What to work on: Exactly as they appear below, repeat the lines from the one with "Forall (fun h" through the one with "destruct (index_in_range roots", and no others.

Stored items
Lemma root_at (roots : list bytes) (i : Z) :
  Forall (fun h => len h = nmtHashSize) roots ->
  0 <= i < len roots ->
  exists h c,
    nth_error roots (Z.to_nat i) = Some h /\
    CidFromNamespacedSha256 h = Ok c /\
    (do root <- index roots i; MustCidFromNamespacedSha256 root) = Ret c.
Proof.
  intros Hall Hi.
  destruct (index_in_range roots i Hi) as (h & Hnth & Hidx).
  assert (Hlen : len h = nmtHashSize).
  { rewrite Forall_forall in Hall. apply Hall, list_elem_of_In.
    eapply nth_error_In, Hnth. }
  destruct (MustCidFromNamespacedSha256_ok h Hlen) as (c & Hc & Hm).
  exists h, c. rewrite Hidx. cbn [obind]. auto.
Qed.

Section sampling.

Variable Rand : Type.
Variable Intn : Z -> Rand -> Z * Rand.

(** C6.  For a header of namespaced hashes and indices in range,
    [Translate] draws once from the random source and returns one of two
    results and no other: the identifier of the column root at [col] with
    [row] when the draw is 0, the identifier of the row root at [row] with
    [col] otherwise. *)
Theorem Translate_spec (dah : da.DataAvailabilityHeader) (row col : Z) (g : Rand) :
  roots_sized dah ->
  0 <= row < len (da.RowsRoots dah) ->
  0 <= col < len (da.ColumnRoots dah) ->
  exists rowRoot colRoot rowCid colCid,
    nth_error (da.RowsRoots dah) (Z.to_nat row) = Some rowRoot /\
    nth_error (da.ColumnRoots dah) (Z.to_nat col) = Some colRoot /\
    CidFromNamespacedSha256 rowRoot = Ok rowCid /\
    CidFromNamespacedSha256 colRoot = Ok colCid /\
    Translate Rand Intn dah row col g
    = (Ret (if fst (Intn 2 g) =? 0 then (colCid, row) else (rowCid, col)),
       snd (Intn 2 g)) /\
    (fst (Translate Rand Intn dah row col g) = Ret (colCid, row) \/
     fst (Translate Rand Intn dah row col g) = Ret (rowCid, col)).
Proof.
  intros [Hrows Hcols] Hrow Hcol.
  destruct (root_at _ row Hrows Hrow) as (rowRoot & rowCid & Hr1 & Hr2 & Hr3).
  destruct (root_at _ col Hcols Hcol) as (colRoot & colCid & Hc1 & Hc2 & Hc3).
  exists rowRoot, colRoot, rowCid, colCid.
  assert (E : Translate Rand Intn dah row col g
              = (Ret (if fst (Intn 2 g) =? 0 then (colCid, row) else (rowCid, col)),
                 snd (Intn 2 g))).
  { unfold Translate. destruct (Intn 2 g) as [r g']. cbn [fst snd]. f_equal.
    destruct (r =? 0).
    - unfold obind in *. destruct (index (da.ColumnRoots dah) col); [| discriminate].
      rewrite Hc3. reflexivity.
    - unfold obind in *. destruct (index (da.RowsRoots dah) row); [| discriminate].
      rewrite Hr3. reflexivity. }
  repeat split; try assumption.
  rewrite E. cbn [fst]. destruct (fst (Intn 2 g) =? 0); auto.
Qed.

End sampling.

Lemma Translate_spec_witness :
  exists rowRoot colRoot rowCid colCid,
    nth_error (da.RowsRoots dah2) (Z.to_nat 1) = Some rowRoot /\
    nth_error (da.ColumnRoots dah2) (Z.to_nat 0) = Some colRoot /\
    CidFromNamespacedSha256 rowRoot = Ok rowCid /\
    CidFromNamespacedSha256 colRoot = Ok colCid /\
    Translate (list Z) draws dah2 1 0 [1; 0]
    = (Ret (if fst (draws 2 [1; 0]) =? 0 then (colCid, 1) else (rowCid, 0)),
       snd (draws 2 [1; 0])) /\
    (fst (Translate (list Z) draws dah2 1 0 [1; 0]) = Ret (colCid, 1) \/
     fst (Translate (list Z) draws dah2 1 0 [1; 0]) = Ret (rowCid, 0)).
Proof.
  apply (Translate_spec (list Z) draws dah2 1 0 [1; 0]).
  - split; repeat (constructor; [reflexivity |]); constructor.
  - unfold len. simpl. lia.
  - unfold len. simpl. lia.
Defined.

Example Translate_column :
  fst (Translate (list Z) draws dah2 1 0 [0])
  = do c <- MustCidFromNamespacedSha256 (replicate 48 x02); Ret (c, 1).
Proof. reflexivity. Qed.

Example Translate_row :
  fst (Translate (list Z) draws dah2 1 0 [1])
  = do c <- MustCidFromNamespacedSha256 (replicate 48 x01); Ret (c, 0).
Proof. reflexivity. Qed.

(** ** Copies and storage *)

Lemma load_length (st : mem.store) (s : mem.slice) :
  mem.valid st s -> length (mem.load st s) = mem.slen s.
Proof.
  intros (a & Ha & Hb). unfold mem.load. rewrite Ha.
  rewrite length_take, length_drop. lia.
Qed.

Lemma fresh_unallocated (st : mem.store) : st !! fresh (dom st) = None.
Proof. apply not_elem_of_dom, is_fresh. Qed.

Lemma valid_not_fresh (st : mem.store) (s : mem.slice) :
  mem.valid st s -> fresh (dom st) <> mem.arr s.
Proof.
  intros (a & Ha & _) E. rewrite <- E, fresh_unallocated in Ha. discriminate.
Qed.

Lemma load_insert_ne (st : mem.store) (s : mem.slice) (l : positive) (a : bytes) :
  l <> mem.arr s -> mem.load (<[l := a]> st) s = mem.load st s.
Proof. intros H. unfold mem.load. rewrite lookup_insert_ne by assumption. reflexivity. Qed.

Lemma load_insert_whole (st : mem.store) (l : positive) (a : bytes) (n : nat) :
  length a = n -> mem.load (<[l := a]> st) (mem.mkSlice l 0 n n) = a.
Proof.
  intros H. unfold mem.load. cbn [mem.arr mem.off mem.slen].
  rewrite lookup_insert_eq. rewrite drop_0. apply take_ge. lia.
Qed.

(** [make] followed by [copy], as in [nmtNode.Copy]: the new slice holds
    the bytes of the source in an array of its own. *)
Lemma make_copy (st : mem.store) (src : mem.slice) :
  mem.valid st src ->
  let l := fresh (dom st) in
  let d := mem.mkSlice l 0 (mem.slen src) (mem.slen src) in
  let st1 := <[l := replicate (mem.slen src) x00]> st in
  mem.make (mem.slen src) st = (d, st1) /\
  mem.copy d src st1
  = (Z.of_nat (mem.slen src), <[l := mem.load st src]> st1).
Proof.
  intros Hv l d st1. split; [reflexivity |].
  pose proof (valid_not_fresh st src Hv) as Hne. fold l in Hne.
  pose proof (load_length st src Hv) as Hlen.
  unfold mem.copy. cbn [mem.arr mem.off mem.slen d].
  replace (st1 !! l) with (Some (replicate (mem.slen src) x00))
    by (symmetry; apply lookup_insert_eq).
  rewrite Nat.min_id. unfold st1 at 1.
  rewrite load_insert_ne by assumption.
  rewrite (take_ge (mem.load st src)) by lia.
  rewrite take_0, drop_ge by (rewrite length_replicate; lia).
  rewrite app_nil_r. reflexivity.
Qed.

Task response:
  Forall (fun h => len h = nmtHashSize) roots ->
  0 <= i < len roots ->
  exists h c,
    nth_error roots (Z.to_nat i) = Some h /\
    CidFromNamespacedSha256 h = Ok c /\
    (do root <- index roots i; MustCidFromNamespacedSha256 root) = Ret c.
Proof.
  intros Hall Hi.
  destruct (index_in_range roots i Hi) as (h & Hnth & Hidx).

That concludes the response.